Exercise directions: Check each line of the material for the string "congruence", and copy the lines that have it.

◇ ◇ ◇ ◇

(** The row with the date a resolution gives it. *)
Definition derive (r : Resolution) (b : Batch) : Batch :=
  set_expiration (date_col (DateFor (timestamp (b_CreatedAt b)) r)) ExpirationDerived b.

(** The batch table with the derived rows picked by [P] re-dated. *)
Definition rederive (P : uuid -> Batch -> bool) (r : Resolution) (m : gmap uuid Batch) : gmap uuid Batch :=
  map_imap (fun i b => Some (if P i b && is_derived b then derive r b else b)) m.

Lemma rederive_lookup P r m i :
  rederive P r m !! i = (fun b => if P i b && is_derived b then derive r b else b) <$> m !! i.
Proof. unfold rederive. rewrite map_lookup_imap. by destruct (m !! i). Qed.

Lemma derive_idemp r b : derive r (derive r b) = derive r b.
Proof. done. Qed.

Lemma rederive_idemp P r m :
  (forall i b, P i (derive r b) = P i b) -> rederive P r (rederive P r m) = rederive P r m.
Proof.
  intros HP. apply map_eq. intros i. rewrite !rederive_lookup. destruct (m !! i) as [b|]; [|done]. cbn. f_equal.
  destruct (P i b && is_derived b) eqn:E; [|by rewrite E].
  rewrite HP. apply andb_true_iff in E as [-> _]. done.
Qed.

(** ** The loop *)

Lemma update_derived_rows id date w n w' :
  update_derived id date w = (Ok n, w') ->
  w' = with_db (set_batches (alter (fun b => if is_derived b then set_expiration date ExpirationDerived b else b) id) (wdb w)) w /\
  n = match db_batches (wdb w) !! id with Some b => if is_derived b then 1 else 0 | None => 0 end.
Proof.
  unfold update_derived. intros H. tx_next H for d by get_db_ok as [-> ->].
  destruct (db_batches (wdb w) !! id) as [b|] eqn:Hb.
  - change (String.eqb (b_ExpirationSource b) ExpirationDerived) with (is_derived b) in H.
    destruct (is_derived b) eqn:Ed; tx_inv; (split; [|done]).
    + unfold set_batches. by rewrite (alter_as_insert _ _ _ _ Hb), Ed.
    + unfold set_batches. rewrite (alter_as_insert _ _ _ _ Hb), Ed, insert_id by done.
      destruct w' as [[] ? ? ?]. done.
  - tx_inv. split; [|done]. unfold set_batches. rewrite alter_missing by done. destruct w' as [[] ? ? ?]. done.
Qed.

◇ ◇ ◇ ◇

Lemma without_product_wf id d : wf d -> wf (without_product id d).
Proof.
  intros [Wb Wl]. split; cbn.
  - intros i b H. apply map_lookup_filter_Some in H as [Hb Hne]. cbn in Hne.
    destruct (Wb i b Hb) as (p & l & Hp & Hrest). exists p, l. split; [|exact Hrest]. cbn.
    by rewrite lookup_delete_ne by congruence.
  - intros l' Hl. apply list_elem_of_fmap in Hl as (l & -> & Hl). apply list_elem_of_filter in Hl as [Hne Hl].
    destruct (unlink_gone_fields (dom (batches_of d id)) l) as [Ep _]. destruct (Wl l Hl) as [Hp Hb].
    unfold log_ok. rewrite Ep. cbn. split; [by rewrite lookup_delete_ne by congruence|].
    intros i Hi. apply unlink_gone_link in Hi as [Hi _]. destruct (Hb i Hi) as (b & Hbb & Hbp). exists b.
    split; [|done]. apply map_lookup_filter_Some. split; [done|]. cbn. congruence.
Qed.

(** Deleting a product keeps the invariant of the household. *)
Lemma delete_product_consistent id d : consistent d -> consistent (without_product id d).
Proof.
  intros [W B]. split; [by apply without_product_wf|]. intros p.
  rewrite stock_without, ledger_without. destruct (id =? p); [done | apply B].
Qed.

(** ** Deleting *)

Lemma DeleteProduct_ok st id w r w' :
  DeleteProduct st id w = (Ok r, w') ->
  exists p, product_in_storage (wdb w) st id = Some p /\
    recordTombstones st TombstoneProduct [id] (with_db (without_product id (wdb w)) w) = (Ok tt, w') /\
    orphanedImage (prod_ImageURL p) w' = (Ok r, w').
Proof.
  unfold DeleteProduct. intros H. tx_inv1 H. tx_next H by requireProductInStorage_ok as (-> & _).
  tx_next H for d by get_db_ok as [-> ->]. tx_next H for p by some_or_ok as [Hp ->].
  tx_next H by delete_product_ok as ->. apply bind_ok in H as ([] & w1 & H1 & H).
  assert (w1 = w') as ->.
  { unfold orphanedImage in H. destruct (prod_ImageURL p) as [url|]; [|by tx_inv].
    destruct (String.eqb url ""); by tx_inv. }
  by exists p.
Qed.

◇ ◇ ◇ ◇

Your solution:
    by rewrite lookup_delete_ne by congruence.
    unfold log_ok. rewrite Ep. cbn. split; [by rewrite lookup_delete_ne by congruence|].
    split; [|done]. apply map_lookup_filter_Some. split; [done|]. cbn. congruence.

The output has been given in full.